Scenes from the HBO trailer prove the film, which stars Julianne Moore as the vice presidential candidate, will be a Palin bashing fest. “I’m not sure how much she (Palin) knows about foreign policy,” says McCain’s senior campaign adviser Nicolle Wallace (Sarah Paulson). No Palin film would be complete without a reenactment of her saying in an interview “You can actually see Russia from land here in Alaska.”
“Oh my God, what have we done,” says McCain strategist Steve Schmidt (Woody Harrelson). “She’s on the verge of a nervous breakdown. I can’t control her anymore. She is a great actress right? Why don’t we just give her some lines?” The lines Moore’s Palin speaks echo the line “I am woman, hear me roar” from that 1971 song by Helen Reddy.
“It wasn’t my fault,” Palin says on the phone most likely to an adviser with the McCain camp following her disastrous TV interview. “I wasn’t properly prepared. They tell me what to say. What to wear. How to talk. I am not your puppet! I am going to do what I want.”
Conservative columnist and commentator Jedediah Bila wrote in a March 2, 2012 column on newsmax.com that “As for Hollywood’s attempt to re-define Palin as someone the McCain camp viewed as an unstable idiot, I invite them to give it their best shot. Because Americans aren’t stupid.”
Trouble is I am not the least bit convinced that ALL American viewers are smart enough to believe that a majority of these big and small screen adaptations of real life events are nothing more than big budget fabricated distortions of the truth.
It reminds me of what “the mad prophet of the airwaves” Howard Beale (Peter Finch) from Network (1976) said about the one-sided propaganda his television station peddles to viewers that could clearly apply to HBO when it comes to made-for-cable movies like Game Change.
“We’ll tell you any shit you want to hear,” Beale says. “We deal in illusions man! None of it is true! But you people sit there, day after day, night after night, all ages, colors, creeds. We’re all you know. You’re beginning to believe the illusions we’re spinning here.”
These days, I am better off believing a romantic film like this year’s The Vow, whose poster boasts the words “Inspired by true events,” about a woman who suffers from amnesia following a car accident who can’t remember being married to her husband actually happened than I am trusting Hollywood’s adaptation of what went down behind the scenes when Sarah Palin was chosen as John McCain’s vice presidential running mate.

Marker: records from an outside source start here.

(** [create_object] is synthesis, then the separation if it is asked for,
    then the export unless the run is a preview. *)
Lemma create_object_run (number : Z) (text : string) (font : VectorFont)
    (props : TextMeshCreatorProperties) (t : trace) :
  exists o d_syn objects d_sep,
    synthesize host text font props t = (Ok o, d_syn)
    /\ separate_by_loose_parts host o (thickness props) (t ++ d_syn)
       = (Ok objects, d_sep)
    /\ processed_units d_syn = [text] /\ exports d_syn = []
    /\ deletions d_syn = []
    /\ processed_units d_sep = [] /\ exports d_sep = [] /\ deletions d_sep = []
    /\ create_object host number text font props t =
       let sel := selection (properties.separate_by_loose_parts props)
                    o objects d_sep in
       if is_preview props
       then (Ok number, d_syn ++ snd sel)
       else
         let (r, d_exp) :=
           export_object host number text (export_path props) (fst sel)
             (t ++ d_syn ++ snd sel) in
         (r, d_syn ++ snd sel ++ d_exp).
Proof.
  destruct (synthesize_run text font props t)
    as (o & d_syn & Hsyn & Hu & He & Hd & _).
  destruct (separate_by_loose_parts_run host o (thickness props) (t ++ d_syn))
    as (objects & d_sep & Hsep & Hu' & He' & Hd' & _).
  exists o, d_syn, objects, d_sep.
  repeat (split; [assumption|]).
  unfold create_object, bind at 1. rewrite Hsyn.
  destruct (properties.separate_by_loose_parts props); cbv zeta; cbn [fst snd].
  - unfold bind. rewrite Hsep.
    destruct (is_preview props).
    + unfold ret. now rewrite app_nil_r.
    + rewrite <- app_assoc.
      destruct (export_object host number text (export_path props) objects _).
      reflexivity.
  - rewrite !app_nil_r.
    destruct (is_preview props).
    + unfold ret. now rewrite app_nil_r.
    + destruct (export_object host number text (export_path props) [o] _).
      reflexivity.
Qed.

End UnitFacts.

(** ** The counter *)

Lemma successful_exports_app (d d' : trace) :
  successful_exports (d ++ d') = successful_exports d + successful_exports d'.
Proof.
  unfold successful_exports. now rewrite exports_app, filter_app, length_app.
Qed.

Lemma failed_exports_app (d d' : trace) :
  failed_exports (d ++ d') = failed_exports d + failed_exports d'.
Proof.
  unfold failed_exports. now rewrite exports_app, filter_app, length_app.
Qed.

Lemma no_exports_counts (d : trace) :
  exports d = [] -> successful_exports d = 0 /\ failed_exports d = 0.
Proof.
  intros H. unfold successful_exports, failed_exports. now rewrite H.
Qed.

Section CounterFacts.

Variable host : Host.

(** What one unit does to the counter, on a host whose exports succeed or
    fail recoverably. *)
Lemma create_object_counter (number : Z) (text : string) (font : VectorFont)
    (props : TextMeshCreatorProperties) (t : trace) :
  recoverable host ->
  exists n' d,
    create_object host number text font props t = (Ok n', d)
    /\ n' = (number + Z.of_nat (successful_exports d))%Z
    /\ List.length (exports d) = successful_exports d + failed_exports d.
Proof.
  intros Hrec.
  destruct (create_object_run host number text font props t)
    as (o & d_syn & objects & d_sep & _ & _ & _ & He & _ & _ & He' & _ & Hrun).
  rewrite Hrun. cbv zeta.
  set (sel := if properties.separate_by_loose_parts props
              then (objects, d_sep) else ([o], [])).
  assert (Hsel : exports (snd sel) = [])
    by (unfold sel; destruct (properties.separate_by_loose_parts props);
        [exact He'|reflexivity]).
  destruct (no_exports_counts _ He) as [Hs Hf].
  destruct (no_exports_counts _ Hsel) as [Hs' Hf'].
  destruct (is_preview props).
  - exists number, (d_syn ++ snd sel).
    rewrite successful_exports_app, failed_exports_app, exports_app.
    rewrite He, Hsel, Hs, Hs', Hf, Hf'. cbn. split; [reflexivity|].
    split; [lia|reflexivity].
  - rewrite export_object_run. cbv zeta.
    specialize (Hrec (t ++ d_syn ++ snd sel) (fst sel)
                  (path_join host (export_path props)
                     (PyStr.of_int number ++ "-" ++ text ++ ".fbx")%string)).
    destruct (export_scene_fbx host _ _ _) as [u|e] eqn:Hout.
    + eexists; eexists. split; [reflexivity|].
      rewrite !successful_exports_app, !failed_exports_app, !exports_app.
      rewrite He, Hsel, Hs, Hs', Hf, Hf'. cbn. split; [lia|reflexivity].
    + destruct e; try contradiction.
      eexists; eexists. split; [reflexivity|].
      rewrite !successful_exports_app, !failed_exports_app, !exports_app.
      rewrite He, Hsel, Hs, Hs', Hf, Hf'. cbn. split; [lia|reflexivity].
Qed.

(** One turn of the loop over the units. *)
Lemma process_units_cons (font : VectorFont) (props : TextMeshCreatorProperties)
    (u : string) (rest : list string) (number : Z) (t : trace) :
  process_units host (Some font) props (u :: rest) number t =
  bind (create_object host number u font props)
       (process_units host (Some font) props rest) t.
Proof.
  cbn [process_units local]. unfold bind at 1, ret.
  rewrite app_nil_r.
  destruct (bind _ _ t). reflexivity.
Qed.

(** With [font] unassigned the first unit is never reached. *)
Lemma process_units_unbound (props : TextMeshCreatorProperties)
    (u : string) (rest : list string) (number : Z) (t : trace) :
  process_units host None props (u :: rest) number t
  = (Raise (UnboundLocalError "font"), []).
Proof. reflexivity. Qed.

(** Processing [pre ++ post] is processing [pre], then [post] from the
    counter [pre] ended with. *)
Lemma process_units_app (font : option VectorFont)
    (props : TextMeshCreatorProperties) (pre post : list string) :
  forall (number : Z) (t : trace),
  process_units host font props (pre ++ post) number t =
  bind (process_units host font props pre number)
       (process_units host font props post) t.
Proof.
  induction pre as [|u rest IH]; intros number t.
  - cbn. unfold bind, ret. rewrite app_nil_r.
    destruct (process_units host font props post number t); reflexivity.
  - rewrite <- app_comm_cons. destruct font as [f|].
    + rewrite process_units_cons.
      rewrite (bind_unfold (process_units host (Some f) props (u :: rest) number)).
      rewrite process_units_cons. rewrite !(bind_unfold (create_object _ _ _ _ _)).
      destruct (create_object host number u f props t) as [[n1|e] d1];
        [|reflexivity].
      rewrite IH. unfold bind.
      destruct (process_units host (Some f) props rest n1 (t ++ d1))
        as [[n2|e] d2]; [|reflexivity].
      rewrite <- app_assoc.
      destruct (process_units host (Some f) props post n2 _) as [r d3].
      now rewrite app_assoc.
    + reflexivity.
Qed.

(** The counter over a whole loop. *)
Lemma process_units_counter (font : VectorFont)
    (props : TextMeshCreatorProperties) (characters : list string) :
  recoverable host ->
  forall (number : Z) (t : trace),
  exists n' d,
    process_units host (Some font) props characters number t = (Ok n', d)
    /\ n' = (number + Z.of_nat (successful_exports d))%Z
    /\ List.length (exports d) = successful_exports d + failed_exports d.
Proof.
  intros Hrec.
  induction characters as [|u rest IH]; intros number t.
  - exists number, []. cbn. repeat split. lia.
  - rewrite process_units_cons. unfold bind.
    destruct (create_object_counter number u font props t Hrec)
      as (n1 & d1 & Hrun & Hn1 & Hlen1).
    rewrite Hrun.
    destruct (IH n1 (t ++ d1)) as (n2 & d2 & Hrun2 & Hn2 & Hlen2).
    rewrite Hrun2. exists n2, (d1 ++ d2).
    rewrite successful_exports_app, failed_exports_app, exports_app, length_app.
    repeat split; lia.
Qed.

End CounterFacts.

(** ** The driver *)

Section DriverFacts.

Variable host : Host.

(** The four ways the font stage can go. *)
Lemma load_font_run (props : TextMeshCreatorProperties) (t : trace) :
  load_font host props t =
  if String.eqb (PyStr.strip (font_path props)) ""
  then (Ok (Proceed None), [])
  else
    let outcome := fonts_load host t (font_path props) in
    match outcome with
    | Ok f => (Ok (Proceed (Some f)), [FontsLoad (font_path props) outcome])
    | Raise (RuntimeError msg) =>
        (Ok Cancel,
         [FontsLoad (font_path props) outcome;
          Report "ERROR" "Font file not found or invalid format."])
    | Raise e => (Raise e, [FontsLoad (font_path props) outcome])
    end.
Proof.
  unfold load_font.
  destruct (String.eqb (PyStr.strip (font_path props)) ""); [reflexivity|].
  cbn [negb]. cbv zeta.
  unfold try_except, try_except_finally, bind, call, emit, ret.
  destruct (fonts_load host t (font_path props)) as [f|e]; [reflexivity|].
  destruct e; reflexivity.
Qed.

Movies like Game Change should boast a poster similar to the advertisement for Michael Clayton (2007) that shows a smeared close up portrait of George Clooney’s character. Instead of Clooney, the studios making a biographical film about an actual person could just show a picture of Sarah Palin, for example, in the background with the words in bright red letters in the foreground saying, “The truth can be adjusted.”